What to do:
Your task is to copy the lines of the data below from the line holding "let (product, w2)" through the line holding "text is cut", inclusive, exactly and with nothing added.

Recorded data:
──────────
(** * cameractrls: control discovery and setting for V4L2 capture devices

    A shallow embedding of [cameractrls.py]: the descriptor scanner, the
    native (V4L2) control source, the Razer Kiyo Pro and Logitech extension
    unit sources and the aggregator, with the device and the sysfs files as
    explicit collaborators.

    Conventions.
    - Python [int] is [Z]; a [bytes] object is a [list Z] of values in
      0..255; a [str] is the [string] of its code points, which the model
      takes below 256.
    - A Python attribute that holds [None], an [int] or a [str] at different
      times (a control's [value], [default], ...) is a [pyval].
    - A [dict] iterated with [.items()] is the list of its pairs in
      insertion order.
    - Every [ioctl] goes through a [driver]: a deterministic machine whose
      answer [None] stands for the raised [OSError]. *)

From Stdlib Require Import ZArith List String Ascii Bool Lia DecimalString Permutation.
Import ListNotations.
Local Open Scope string_scope.
Local Open Scope list_scope.
Local Open Scope Z_scope.

Set Implicit Arguments.

(** ** Python values and byte strings *)

Definition bytes := list Z.

Inductive pyval : Type :=
| VNone
| VInt (n : Z)
| VStr (s : string).

Definition pyval_eqb (a b : pyval) : bool :=
  match a, b with
  | VNone, VNone => true
  | VInt x, VInt y => x =? y
  | VStr x, VStr y => String.eqb x y
  | _, _ => false
  end.

(** [b.find(sub)]: the lowest offset at which [sub] occurs, or -1. *)
Fixpoint starts_with (sub s : bytes) : bool :=
  match sub, s with
  | [], _ => true
  | _ :: _, [] => false
  | x :: sub', y :: s' => (x =? y) && starts_with sub' s'
  end.

Fixpoint find_from (s sub : bytes) (i : Z) : Z :=
  if starts_with sub s then i
  else match s with
       | [] => -1
       | _ :: s' => find_from s' sub (i + 1)
       end.

Definition bytes_find (s sub : bytes) : Z := find_from s sub 0.

(** [b[j]] on a [bytes] object: a negative index counts from the end, an
    index out of range raises [IndexError] ([None]). *)
Definition bytes_getitem (s : bytes) (j : Z) : option Z :=
  let n := Z.of_nat (List.length s) in
  let j' := if j <? 0 then j + n else j in
  if (0 <=? j') && (j' <? n) then nth_error s (Z.to_nat j') else None.

(** [sub] occurs in [s] at offset [k]. *)
Definition occurs_at (s sub : bytes) (k : Z) : Prop :=
  0 <= k <= Z.of_nat (List.length s) /\
  starts_with sub (skipn (Z.to_nat k) s) = true.

(** ** Text helpers: [os.path.basename], [str.strip] *)

Definition slash : ascii := "/"%char.

Fixpoint basename_from (acc p : string) : string :=
  match p with
  | EmptyString => acc
  | String c r =>
      if Ascii.eqb c slash then basename_from r r else basename_from acc r
  end.

(** Everything after the last slash (the whole path when there is none). *)
Definition basename (p : string) : string := basename_from p p.

(** [c.isspace()] for a code point below 256. *)
Definition is_space (c : ascii) : bool :=
  let n := N.to_nat (N_of_ascii c) in
  ((9 <=? n) && (n <=? 13) || (28 <=? n) && (n <=? 32)
   || (n =? 133) || (n =? 160))%nat.

Fixpoint lstrip (s : string) : string :=
  match s with
  | EmptyString => EmptyString
  | String c r => if is_space c then lstrip r else s
  end.

Fixpoint rstrip (s : string) : string :=
  match s with
  | EmptyString => EmptyString
  | String c r =>
      match rstrip r with
      | EmptyString => if is_space c then EmptyString else String c EmptyString
      | r' => String c r'
      end
  end.

Definition strip (s : string) : string := rstrip (lstrip s).

(** ** Warnings

    One constructor per [logging.warning] call of the program, with the
    values its message is formatted from. *)

Inductive warning : Type :=
| W_xu_get_len_failed
| W_xu_query_failed (query : Z)
| W_unit_id_read_failed (descfile : string)
| W_usb_id_read_failed (file : string)
| W_kiyo_no_menu (v : string) (ids : list string)
| W_logitech_no_menu (v : string) (ids : list string)
| W_logitech_unsupported (k v : string)
| W_logitech_mismatch (k : string) (desired current : pyval)
| W_v4l2_no_menu (v : string) (ids : list string)
| W_v4l2_unsupported (k v : string)
| W_v4l2_mismatch (k v : string) (got want : Z)
| W_v4l2_set_failed (k v : string)
| W_v4l2_get_failed (name : string)
| W_v4l2_update_failed (name : string)
| W_unknown_ctrls (ids : list string).

(** ** Descriptor scanner *)

(** The part of the file system the scanner looks at.  [read_bin] and
    [read_text] are [open(...).read()]; [None] is a raised exception. *)
Record sysfs : Type := {
  islink : string -> bool;
  readlink : string -> string;
  isfile : string -> bool;
  read_bin : string -> option bytes;
  read_text : string -> option string
}.

Definition sysfs_dir (fs : sysfs) (device : string) : string :=
  let device := if islink fs device then readlink fs device else device in
  let device := basename device in
  ("/sys/class/video4linux/" ++ device ++ "/../../../")%string.

(** The index handed to [descriptors[...]], when the scan reads a byte. *)
Definition unit_id_index (descriptors guid : bytes) : option Z :=
  let guid_start := bytes_find descriptors guid in
  if guid_start >? 0 then Some (guid_start - 1) else None.

Definition find_unit_id_in_sysfs (fs : sysfs) (device : string) (guid : bytes)
  : Z * list warning :=
  let descfile := (sysfs_dir fs device ++ "descriptors")%string in
  if negb (isfile fs descfile) then (0, [])
  else
    match read_bin fs descfile with
    | None => (0, [W_unit_id_read_failed descfile])
    | Some descriptors =>
        match unit_id_index descriptors guid with
        | Some j =>
            match bytes_getitem descriptors j with
            | Some b => (b, [])
            | None => (0, [W_unit_id_read_failed descfile])
            end
        | None => (0, [])
        end
    end.

Definition read_usb_id_from_file (fs : sysfs) (file : string)
  : string * list warning :=
  match read_text fs file with
  | Some s => (strip s, [])
  | None => ("", [W_usb_id_read_failed file])
  end.

Definition find_usb_ids_in_sysfs (fs : sysfs) (device : string)
  : string * list warning :=
  let vendorfile := (sysfs_dir fs device ++ "idVendor")%string in
  let productfile := (sysfs_dir fs device ++ "idProduct")%string in
  if negb (isfile fs vendorfile) || negb (isfile fs productfile) then ("", [])
  else
    let (vendor, w1) := read_usb_id_from_file fs vendorfile in
    let (product, w2) := read_usb_id_from_file fs productfile in
    ((vendor ++ ":" ++ product)%string, w1 ++ w2).

(** ** Built-in conversions: [int(s)], [str(n)], [bool(s)] *)

Definition digit_of (c : ascii) : option Z :=
  let n := Z.of_N (N_of_ascii c) in
  if (48 <=? n) && (n <=? 57) then Some (n - 48) else None.

Definition underscore : ascii := "_"%char.

(** Decimal digits, single underscores allowed between two digits. *)
Fixpoint int_digits (s : string) (acc : Z) (after_digit : bool) : option Z :=
  match s with
  | EmptyString => if after_digit then Some acc else None
  | String c r =>
      match digit_of c with
      | Some d => int_digits r (10 * acc + d) true
      | None =>
          if Ascii.eqb c underscore && after_digit
          then int_digits r acc false
          else None
      end
  end.

(** The blanks [int()] skips before and after the number: the ASCII ones
    only (tab to carriage return, and the space). *)
Definition int_space (c : ascii) : bool :=
  let n := N.to_nat (N_of_ascii c) in
  ((9 <=? n) && (n <=? 13) || (n =? 32))%nat.

Fixpoint int_lstrip (s : string) : string :=
  match s with
  | EmptyString => EmptyString
  | String c r => if int_space c then int_lstrip r else s
  end.

Fixpoint int_rstrip (s : string) : string :=
  match s with
  | EmptyString => EmptyString
  | String c r =>
      match int_rstrip r with
      | EmptyString => if int_space c then EmptyString else String c EmptyString
      | r' => String c r'
      end
  end.

Fixpoint is_ascii (s : string) : bool :=
  match s with
  | EmptyString => true
  | String c r => (N.to_nat (N_of_ascii c) <? 128)%nat && is_ascii r
  end.

(** What [int()] makes of a text that is not ASCII before it reads the
    number: a code point below 127 stays, a blank becomes a space, and the
    text is cut with a question mark at the first other code point (below
    256 none is a decimal digit). *)
Fixpoint to_ascii_decimal (s : string) : string :=
  match s with
  | EmptyString => EmptyString
  | String c r =>
      if (N.to_nat (N_of_ascii c) <? 127)%nat then String c (to_ascii_decimal r)
      else if is_space c then String " "%char (to_ascii_decimal r)
      else String "?"%char EmptyString
  end.

Fixpoint digit_count (s : string) : nat :=
  match s with
  | EmptyString => O
  | String c r =>
      match digit_of c with
      | Some _ => S (digit_count r)
      | None => digit_count r
      end
  end.

(** The default of [sys.int_max_str_digits]. *)
Definition int_max_str_digits : nat := 4300.

(** The number after the sign: digits and underscores to the end, no more
    digits than the limit. *)
Definition int_body (r : string) : option Z :=
  if (digit_count r <=? int_max_str_digits)%nat then int_digits r 0 false
  else None.

(** [int(s)] on a [str]; [None] is the raised [ValueError]. *)
Definition py_int (s : string) : option Z :=
  let t := if is_ascii s then s else to_ascii_decimal s in
  match int_rstrip (int_lstrip t) with
  | String "+"%char r => int_body r
  | String "-"%char r => option_map Z.opp (int_body r)
  | s' => int_body s'
  end.

(** [bool(s)] on a [str]: true unless the string is empty. *)
Definition py_bool (s : string) : bool :=
  match s with
  | EmptyString => false
  | String _ _ => true
  end.

Definition str_of_int (n : Z) : string :=
  DecimalString.NilZero.string_of_int (Z.to_int n).

(** [str(v)], as the f-strings of [print_ctrls] format a value. *)
Definition py_str (v : pyval) : string :=
  match v with
  | VNone => "None"
  | VInt n => str_of_int n
  | VStr s => s
  end.

(** Truth value of an attribute in [if c.default:]. *)
Definition pyval_truthy (v : pyval) : bool :=
  match v with
  | VNone => false
  | VInt n => negb (n =? 0)
  | VStr s => py_bool s
  end.

(** ** Data model *)

Module BaseCtrlMenu.
Record t : Type := mk {
  text_id : string;
  name : string;
  value : Z
}.
End BaseCtrlMenu.

Module KiyoMenu.
Record t : Type := mk {
  text_id : string;
  name : string;
  value : bytes;
  _before : option bytes
}.
End KiyoMenu.

Module BaseCtrl.
Record t (M : Type) : Type := mk {
  text_id : string;
  name : string;
  type : string;
  value : pyval;
  default : pyval;
  min : pyval;
  max : pyval;
  step : pyval;
  updater : bool;
  inactive : bool;
  menu : option (list M)
}.

Definition set_value M (c : t M) (v : pyval) : t M :=
  mk (text_id c) (name c) (type c) v (default c) (min c) (max c) (step c)
     (updater c) (inactive c) (menu c).

Definition set_default M (c : t M) (v : pyval) : t M :=
  mk (text_id c) (name c) (type c) (value c) v (min c) (max c) (step c)
     (updater c) (inactive c) (menu c).

Definition set_min M (c : t M) (v : pyval) : t M :=
  mk (text_id c) (name c) (type c) (value c) (default c) v (max c) (step c)
     (updater c) (inactive c) (menu c).

Definition set_max M (c : t M) (v : pyval) : t M :=
  mk (text_id c) (name c) (type c) (value c) (default c) (min c) v (step c)
     (updater c) (inactive c) (menu c).

Definition set_updater M (c : t M) (b : bool) : t M :=
  mk (text_id c) (name c) (type c) (value c) (default c) (min c) (max c)
     (step c) b (inactive c) (menu c).

Definition set_inactive M (c : t M) (b : bool) : t M :=
  mk (text_id c) (name c) (type c) (value c) (default c) (min c) (max c)
     (step c) (updater c) b (menu c).

Definition set_menu M (c : t M) (m : option (list M)) : t M :=
  mk (text_id c) (name c) (type c) (value c) (default c) (min c) (max c)
     (step c) (updater c) (inactive c) m.

(** [BaseCtrl.__init__]: the two flags start [False]. *)
Definition init M (text_id name type : string)
           (value default min max step : pyval) (menu : option (list M)) : t M :=
  mk text_id name type value default min max step false false menu.

(** [c.menu] where the program iterates it: the list itself. *)
Definition entries M (c : t M) : list M :=
  match menu c with
  | Some l => l
  | None => []
  end.
End BaseCtrl.

Definition KiyoCtrl : Type := BaseCtrl.t KiyoMenu.t.

Module LogitechCtrl.
Record t : Type := mk {
  base : BaseCtrl.t BaseCtrlMenu.t;
  _selector : Z;
  _len : Z;
  _offset : Z
}.

Definition with_base (c : t) (b : BaseCtrl.t BaseCtrlMenu.t) : t :=
  mk b (_selector c) (_len c) (_offset c).
End LogitechCtrl.

Module V4L2Ctrl.
Record t : Type := mk {
  base : BaseCtrl.t BaseCtrlMenu.t;
  _id : Z
}.

Definition with_base (c : t) (b : BaseCtrl.t BaseCtrlMenu.t) : t :=
  mk b (_id c).
End V4L2Ctrl.

(** Objects that carry a [text_id] attribute. *)
Class HasTextId (A : Type) : Type := text_id_of : A -> string.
──────────
Result for this task:
    let (product, w2) := read_usb_id_from_file fs productfile in
    ((vendor ++ ":" ++ product)%string, w1 ++ w2).

(** ** Built-in conversions: [int(s)], [str(n)], [bool(s)] *)

Definition digit_of (c : ascii) : option Z :=
  let n := Z.of_N (N_of_ascii c) in
  if (48 <=? n) && (n <=? 57) then Some (n - 48) else None.

Definition underscore : ascii := "_"%char.

(** Decimal digits, single underscores allowed between two digits. *)
Fixpoint int_digits (s : string) (acc : Z) (after_digit : bool) : option Z :=
  match s with
  | EmptyString => if after_digit then Some acc else None
  | String c r =>
      match digit_of c with
      | Some d => int_digits r (10 * acc + d) true
      | None =>
          if Ascii.eqb c underscore && after_digit
          then int_digits r acc false
          else None
      end
  end.

(** The blanks [int()] skips before and after the number: the ASCII ones
    only (tab to carriage return, and the space). *)
Definition int_space (c : ascii) : bool :=
  let n := N.to_nat (N_of_ascii c) in
  ((9 <=? n) && (n <=? 13) || (n =? 32))%nat.

Fixpoint int_lstrip (s : string) : string :=
  match s with
  | EmptyString => EmptyString
  | String c r => if int_space c then int_lstrip r else s
  end.

Fixpoint int_rstrip (s : string) : string :=
  match s with
  | EmptyString => EmptyString
  | String c r =>
      match int_rstrip r with
      | EmptyString => if int_space c then EmptyString else String c EmptyString
      | r' => String c r'
      end
  end.

Fixpoint is_ascii (s : string) : bool :=
  match s with
  | EmptyString => true
  | String c r => (N.to_nat (N_of_ascii c) <? 128)%nat && is_ascii r
  end.

(** What [int()] makes of a text that is not ASCII before it reads the
    number: a code point below 127 stays, a blank becomes a space, and the
    text is cut with a question mark at the first other code point (below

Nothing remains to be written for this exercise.